Yurt dışında çalışmak Türkler için her zaman çok ama çok zor. İngiltere’deki duruma biraz vakıfım. İşinizi iyi yapmanız, iyi eğitim almanız ve iyi referanslara sahip olmanız yetmiyor. Ayrıca, binlerce bürokratik aşamadan geçmek gerekiyor. İşe gireceğiniz firmanın AB üye ülkeleri içinde sizin işinizi yapacak birini kesinlikle bulamadığını ve bu işin sadece ve sadece sizin tarafınızdan yapılabileceğini otoritelere kanıtlaması gerekiyor. Sizin de bunu firmaya kanıtlamanız lazım. Takdir edersiniz ki çok zor bir süreç. Sıradan bir AB vatandaşına rakip olmak için, sizin neredeyse işinizde ordinaryüs profesör düzeyinde olmanız isteniyor. Özetle, bu bir çeşit fırsat eşitsizliği doğuruyor.

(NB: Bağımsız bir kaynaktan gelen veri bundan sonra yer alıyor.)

(** ** Rendering (spec.md section 4.5, [extract-sources]) *)

Definition render_location (l : location) : string :=
  path l +:+ ":" +:+ digits_of_N (line l) +:+
  match column l with Some c => ":" +:+ digits_of_N c | None => "" end +:+
  ": " +:+ message l.

(** The text of lines printed one after the other. *)
Definition unlines (xs : list string) : string := foldr (fun x acc => x +:+ String nl acc) "" xs.

(** The standard output of [extract-sources]: one printed line each. *)
Definition render_all (ls : list location) : string := unlines (map render_location ls).

(** What identifies a location: everything but the message. *)
Definition key (l : location) : string * N * option N := (path l, line l, column l).

(** ** Well-formed locations *)

Definition no_colon (s : string) : bool := negb (str_has ":" s).

(** A path [parse] reads back: not empty, no newline, no colon apart
    from a drive prefix. *)
Definition path_ok (p : string) : bool :=
  negb (String.eqb p "") && negb (str_has nl p) &&
  match p with
  | String d (String c (String sl r)) =>
      if is_alpha d && char_eqb c ":" && is_slash sl then no_colon r else no_colon p
  | _ => no_colon p
  end.

Definition location_ok (l : location) : bool :=
  path_ok (path l) && negb (N.eqb (line l) 0) && negb (str_has nl (message l)).

(** A Windows path with a column, and a location repeated. *)
Definition demo_locations : list location :=
  [Loc "C:\src\main.c" 12 (Some 3%N) "error: expected ';'";
   Loc "/usr/include/vector" 7 None "note: in instantiation";
   Loc "/usr/include/vector" 7 None "note: in instantiation"].

(** ** Lemmas *)

Lemma span_digits_uint u c r :
  is_digit c = false ->
  span_digits (NilEmpty.string_of_uint u +:+ String c r) = (NilEmpty.string_of_uint u, String c r).
Proof. intros Hc. induction u; simpl; rewrite ?IHu; try done. by rewrite Hc. Qed.

Lemma number_digits n c r :
  is_digit c = false -> number (digits_of_N n +:+ String c r) = Some (n, String c r).
Proof.
  intros Hc. unfold number, digits_of_N. rewrite span_digits_uint by done.
  pose proof (NilEmpty.usu (N.to_uint n)) as Hu.
  destruct (string_of_uint_head (N.to_uint n) (to_uint_not_nil n)) as (d & ds & Hd & _).
  rewrite Hd in Hu |- *. by rewrite Hu, Unsigned.of_to.
Qed.

Lemma number_space m : number (String " " m) = None.
Proof. reflexivity. Qed.
(* ===== verification/Dispatch.v ===== *)
(** * Dispatch: the LLMDispatcher of spec.md section 4.4

    Modelled from the specification.  [dispatch] sends the payload's
    conversation, with the model name and the timeout, to the completion
    primitive of the [World] exactly once, and turns what the transport
    signals into a value of [dispatch_result]: the exception of the call
    is caught and classified, nothing is retried, nothing is cached.  The
    timeout is carried by the request; how long the transport waits is
    the transport's, so the model has no clock. *)

From S2P Require Import Prelude PyBuiltins Format World Locations Context Prompt.
Import World Prompt.

Module Dispatch.

(** [DispatchResult] (spec.md section 3). *)
Inductive dispatch_result : Type :=
| Success (text : string)
| Timeout
| TransportError (detail : string)
| ModelError (detail : string).

#[export] Instance dispatch_result_eq_dec : EqDecision dispatch_result.
Proof. solve_decision. Defined.

Definition classify_reply (r : reply) : dispatch_result :=
  match r with
  | Completed t => Success t
  | TimedOut => Timeout
  | TransportFailed d => TransportError d
  | ModelFailed d => ModelError d
  end.

Definition request_of (p : payload) (model : string) (timeout : Z) : request :=
  Request (messages p) model timeout.

(** [dispatch(payload, model, timeout_seconds)] *)
Definition dispatch (p : payload) (model : string) (timeout : Z) : io dispatch_result :=
  try_catch
    (t <- complete (request_of p model timeout) ;; ret (Success t))
    (fun e => match e with
              | TransportExn r => Some (ret (classify_reply r))
              | _ => None
              end).

(** ** Lemmas *)

(** One request, one result (spec.md section 4.4): [dispatch] calls
    the completion primitive exactly once, with the payload's messages,
    the model and the timeout; it never raises; its result is what the
    transport signalled ([Success] carrying the text verbatim,
    [Timeout], [TransportError], [ModelError]); nothing else changes. *)
Lemma dispatch_run (p : payload) (model : string) (timeout : Z) (wd : world) :
  dispatch p model timeout wd =
    (Ok (classify_reply (w_llm wd (request_of p model timeout))),
     with_trace wd (w_trace wd ++ [Call (request_of p model timeout)])).
Proof.
  unfold dispatch, try_catch, complete, bind, emit. cbn [w_llm with_trace].
  by destruct (w_llm wd _).
Qed.

End Dispatch.
(** X6: a row without a score for any of the seven categories, in
    particular a row without scores, gives seven zeros. *)
Theorem chartData_all_zero (row : AssociationRow.t) :
  (forall s, In s (AssociationRow.datatypeScores row) ->
     knownCategory (DatatypeScore.id s) = false) ->
  map value (chartData row) = repeat js_zero 7.
Proof.
  intros H.
  assert (E : chartData row = chartData (withScores row [])).
  { symmetry. apply chartData_ext. intros type Hin. simpl. symmetry.
    apply find_absent. intros x Hx Hid.
    apply knownCategory_In in Hin. rewrite <- Hid, (H x Hx) in Hin.
    discriminate. }
  rewrite E. reflexivity.
Qed.

Lemma chartData_all_zero_witness :
  map value (chartData foreignRow) = repeat js_zero 7.
Proof.
  apply chartData_all_zero.
  simpl. intros s [<-|[]]. reflexivity.
Defined.

(** X7: every value of the vector is the literal zero or the score that
    some entry of the row gives for the category of that position. *)
Theorem chartData_provenance (row : AssociationRow.t) (i : nat)
    (type : string) (v : number) :
  nth_error allDataTypes i = Some type ->
  valueAt row i = Some v ->
  v = js_zero \/
  exists s, In s (AssociationRow.datatypeScores row) /\
            DatatypeScore.id s = type /\ DatatypeScore.score s = v.
Proof.
  intros Hi Hv. rewrite (valueAt_find row i type Hi) in Hv.
  injection Hv as <-.
  destruct (find _ _) as [s|] eqn:E; [right | now left].
  apply find_some in E as [Hin Hs]. apply String.eqb_eq in Hs.
  now exists s.
Qed.

Lemma chartData_provenance_witness :
  js_0_8 = js_zero \/
  exists s, In s (AssociationRow.datatypeScores sparseRow) /\
            DatatypeScore.id s = "genetic_association" /\
            DatatypeScore.score s = js_0_8.
Proof.
  exact (chartData_provenance sparseRow 2 "genetic_association" js_0_8
           eq_refl eq_refl).
Defined.

(** ** Sequences of toggles and tab selections *)

Lemma rowRun_open_tab (evs : list RowEvent) (st : RowState) :
  open (rowRun evs st) = xorb (open st) (Nat.odd (toggleCount evs)) /\
  tabValue (rowRun evs st) = lastTab evs (tabValue st).
Proof.
  revert st. induction evs as [|ev evs IH]; intros st.
  - simpl. now rewrite xorb_false_r.
  - destruct (IH (rowStep st ev)) as [Ho Ht].
    change (rowRun (ev :: evs) st) with (rowRun evs (rowStep st ev)).
    rewrite Ho, Ht. destruct ev as [|v]; simpl; split; try reflexivity.
    unfold toggleCount; simpl.
    rewrite Nat.odd_succ, <- Nat.negb_odd.
    destruct (open st), (Nat.odd _); reflexivity.
Qed.

(** X8: after any sequence of events the row is open exactly when its
    initial state and the parity of the number of toggles say so, and its
    tab is the one selected last (the initial one when none was). *)
Theorem rowRun_summary (evs : list RowEvent) (st : RowState) :
  open (rowRun evs st) = xorb (open st) (Nat.odd (toggleCount evs)) /\
  tabValue (rowRun evs st) = lastTab evs (tabValue st).
Proof. exact (rowRun_open_tab evs st). Qed.

Lemma lastTab_offered (evs : list RowEvent) (t : nat) :
  forallb offeredTab evs = true -> t <= 1 -> lastTab evs t <= 1.
Proof.
  revert t. induction evs as [|ev evs IH]; intros t H Ht; [exact Ht|].
  simpl in H. apply andb_true_iff in H as [Hev Hevs].
  destruct ev as [|v]; simpl.
  - now apply IH.
  - apply IH; [exact Hevs|]. now apply Nat.leb_le.
Qed.

(** X9: as long as the tab control only offers the indices 0 and 1, a
    row is collapsed or shows the bar chart or the radar chart; an expanded
    row without a chart does not occur. *)
Theorem rowRun_three_states (evs : list RowEvent) :
  forallb offeredTab evs = true ->
  viewState (rowRun evs initialRowState) <> ExpandedNoChart /\
  panel (renderRow sparseRow (rowRun evs initialRowState)) <> TabsOnly.
Proof.
  intros H.
  assert (Htab : tabValue (rowRun evs initialRowState) <= 1).
  { rewrite (proj2 (rowRun_open_tab evs initialRowState)).
    apply lastTab_offered; [exact H | simpl; lia]. }
  unfold viewState, renderRow; simpl.
  destruct (open _); [|split; discriminate].
  destruct (tabValue _) as [|[|n]]; simpl; [split; discriminate..|lia].
Qed.

Lemma rowRun_three_states_witness :
  viewState (rowRun [ClickToggle; SelectTab 1; ClickToggle; ClickToggle]
                    initialRowState) <> ExpandedNoChart.
Proof.
  exact (proj1 (rowRun_three_states
                  [ClickToggle; SelectTab 1; ClickToggle; ClickToggle]
                  eq_refl)).
Defined.

(** ** Calls of [chart.resize()] *)

Lemma handleResize_target (h : Handler) (w : World) :
  resizeListeners (handleResize h w) = resizeListeners w /\
  instances (handleResize h w) = instances w /\
  panelMounted (handleResize h w) = panelMounted w /\
  resizeCalls (handleResize h w) =
    resizeCalls w ++ match resizeTarget h w with
                     | Some c => [(owner h, c)]
                     | None => []
                     end.
Proof.
  unfold handleResize, resizeTarget.
  destruct (seenOpen h); [|now rewrite app_nil_r].
  destruct ((seenTab h =? 0) && barChartRef _ _); [simpl; auto|].
  destruct ((seenTab h =? 1) && radarChartRef _ _); simpl; auto.
  now rewrite app_nil_r.
Qed.

(** The guards on the refs let a call through only for a chart that is
    mounted. *)
Lemma resizeTarget_mounted (h : Handler) (w : World) (c : Chart) :
  resizeTarget h w = Some c -> mountedChart w (owner h) = Some c.
Proof.
  unfold resizeTarget, mountedChart, barChartRef, radarChartRef.
  destruct (seenOpen h); [|discriminate].
  destruct (instances w (owner h)) as [m|];
    [|rewrite !andb_false_r; discriminate].
  destruct (panelMounted w (owner h)); simpl;
    [|rewrite !andb_false_r; discriminate].
  destruct (tabValue (rowState m) =? 0) eqn:T0.
  - rewrite andb_true_r.
    destruct (seenTab h =? 0); [congruence|].
    apply Nat.eqb_eq in T0. rewrite T0. simpl.
    rewrite andb_false_r. discriminate.
  - rewrite !andb_false_r.
    destruct (tabValue (rowState m) =? 1); [|rewrite andb_false_r; discriminate].
    destruct (seenTab h =? 1); simpl; congruence.
Qed.

Lemma resizeTarget_frame (h : Handler) (w w' : World) :
  instances w' = instances w ->
  panelMounted w' = panelMounted w ->
  resizeTarget h w' = resizeTarget h w.
Proof.
  intros E P. unfold resizeTarget, barChartRef, radarChartRef.
  now rewrite E, P.
Qed.

(** What a dispatch of the resize event to the listeners [hs] logs. *)
Lemma dispatch_calls (hs : list Handler) (w : World) :
  let w' := fold_left (fun w' h => handleResize h w') hs w in
  instances w' = instances w /\
  panelMounted w' = panelMounted w /\
  resizeCalls w' =
    resizeCalls w ++ flat_map (fun h => match resizeTarget h w with
                                        | Some c => [(owner h, c)]
                                        | None => []
                                        end) hs.
Proof.
  revert w. induction hs as [|h hs IH]; intros w; simpl.
  - now rewrite app_nil_r.
  - destruct (IH (handleResize h w)) as (I & P & C).
    destruct (handleResize_target h w) as (_ & I' & P' & C').
    rewrite I, P, C, C', I', P', <- app_assoc.
    split; [reflexivity|]. split; [reflexivity|].
    f_equal. f_equal. apply flat_map_ext. intros k.
    now rewrite (resizeTarget_frame k w (handleResize h w) I' P').
Qed.

(** *** Where the content of the collapse is mounted *)

Lemma emptyWorld_panels : panelsFollow emptyWorld.
Proof. intros i. reflexivity. Qed.

Lemma panelsFollow_frame (w w' : World) :
  instances w' = instances w ->
  panelMounted w' = panelMounted w ->
  panelsFollow w -> panelsFollow w'.
Proof. intros I P H i. rewrite I, P. apply H. Qed.

Lemma step_panels (w : World) (ev : Event) :
  panelsFollow w -> panelsFollow (step w ev).
Proof.
  intros H. destruct ev as [i|i|i ev| | |i]; simpl.
  - destruct (instances w i) eqn:E; [exact H|].
    intros j. specialize (H j). simpl. unfold setInstance, setFlag.
    destruct (j =? i); [discriminate | exact H].
  - destruct (instances w i) as [m|] eqn:E; [|exact H].
    intros j. specialize (H j). simpl. unfold setInstance, setFlag.
    destruct (j =? i); [reflexivity | exact H].
  - unfold update. destruct (instances w i) as [m|] eqn:E; [|exact H].
    destruct (sameDeps _ _); [exact H|].
    intros j. specialize (H j). simpl. unfold setInstance, setFlag.
    destruct (j =? i); [|exact H].
    simpl. intros ->. reflexivity.
  - destruct (timers w) as [|h rest]; [exact H|].
    match goal with |- panelsFollow (handleResize h ?x) =>
      destruct (handleResize_target h x) as (_ & I & P & _) end.
    now apply (panelsFollow_frame w).
  - destruct (dispatch_calls (resizeListeners w) w) as (I & P & _).
    now apply (panelsFollow_frame w).
  - destruct (instances w i) as [m|] eqn:E; [|exact H].
    destruct (open (rowState m)) eqn:O; [exact H|].
    intros j. specialize (H j). simpl. unfold setFlag.
    destruct (Nat.eqb_spec j i) as [->|_]; [|exact H].
    rewrite E. congruence.
Qed.

Lemma run_panels (evs : list Event) (w : World) :
  panelsFollow w -> panelsFollow (run evs w).
Proof.
  revert w. induction evs as [|ev evs IH]; intros w H; simpl; [exact H|].
  apply IH. now apply step_panels.
Qed.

Ancak yeni sistem bu açıdan Türklerle AB üyesi ülke vatandaşlarına eşit muamele yapacak. Uzmanlık alanım olmadığından, detayları bilmem mümkün değil. Ancak şu kesin ki artık herkes eşit şartlarda yarışacak. Bu bile iyidir diye düşünmek istiyorum, biraz da safça. Türkiye’nin iyi eğitimli insanlarının Türkiye’de liyakate dayalı bir çalışma ortamı bulamadığı sır değil. Bu anlamda insanlar hak ettikleri muameleyi görecekleri ve hak ettikleri gibi yaşayacakları işlere, çevrelere (ülkelere) gitmek istiyorlar. Beyin göçü deyince tam anlaşılmıyor. Beyin göçü bir keyfiyet, bir tercih değil, mecburiyettir. Ve sanırım Brexit bazı konularda liyakat sahiplerini eskiye göre daha eşit şartlarda ödüllendirecek yeni bir sisteme geçiyor. Bu bizim insanımızı nasıl etkileyecek? Meşhur ‘Ankara Anlaşması’ ve ona bağlı uygulamaların sona ermesi nasıl bir etki yaratacak. Cidden merak konusu. 2021 bakalım neler getirecek?
Gezi yazarlığı
“Yediğin içtiğin senin olsun, gördüklerini anlat” denir ama bugün bir yere giden sadece yediğini içtiğini anlatıyor. Gezip görmenin sosyal medyaya cuk oturan tarafı da bu. Yediğini, içtiğini, giydiğini sergiliyorsun. Gezmek eşittir bunlar. Halbuki dünyada gezi yazılarının çok çeşitli olanları var ve ben içinde sadece yeme içme olmayanlarına bayılıyorum. Gezi yazarlığı sadece şuraya git şunu ye, şu müzede takıl, şu “lokal” bi’ şeycide şunu yap değildir. Mesela Stephen Sweig’in Everest Yayınları’ndan çıkmış “Yolculuklar”ındaki kişisel havadan sudanlığı, Gündüz Vassaf’ın “40 Yıl Önce 40 yıl Sonra, Amerika Rusya” adlı kitabındaki gibi çocukluğunda gidip gördüğün yerleri 40 yıl sonra tekrar gidip görerek tuttuğu notlardaki keskin gözlemleri seviyorum ben. Ve bunları her zaman hedonist gezi yazarlığına ya da macera, mücadele anlatanlara tercih ediyorum.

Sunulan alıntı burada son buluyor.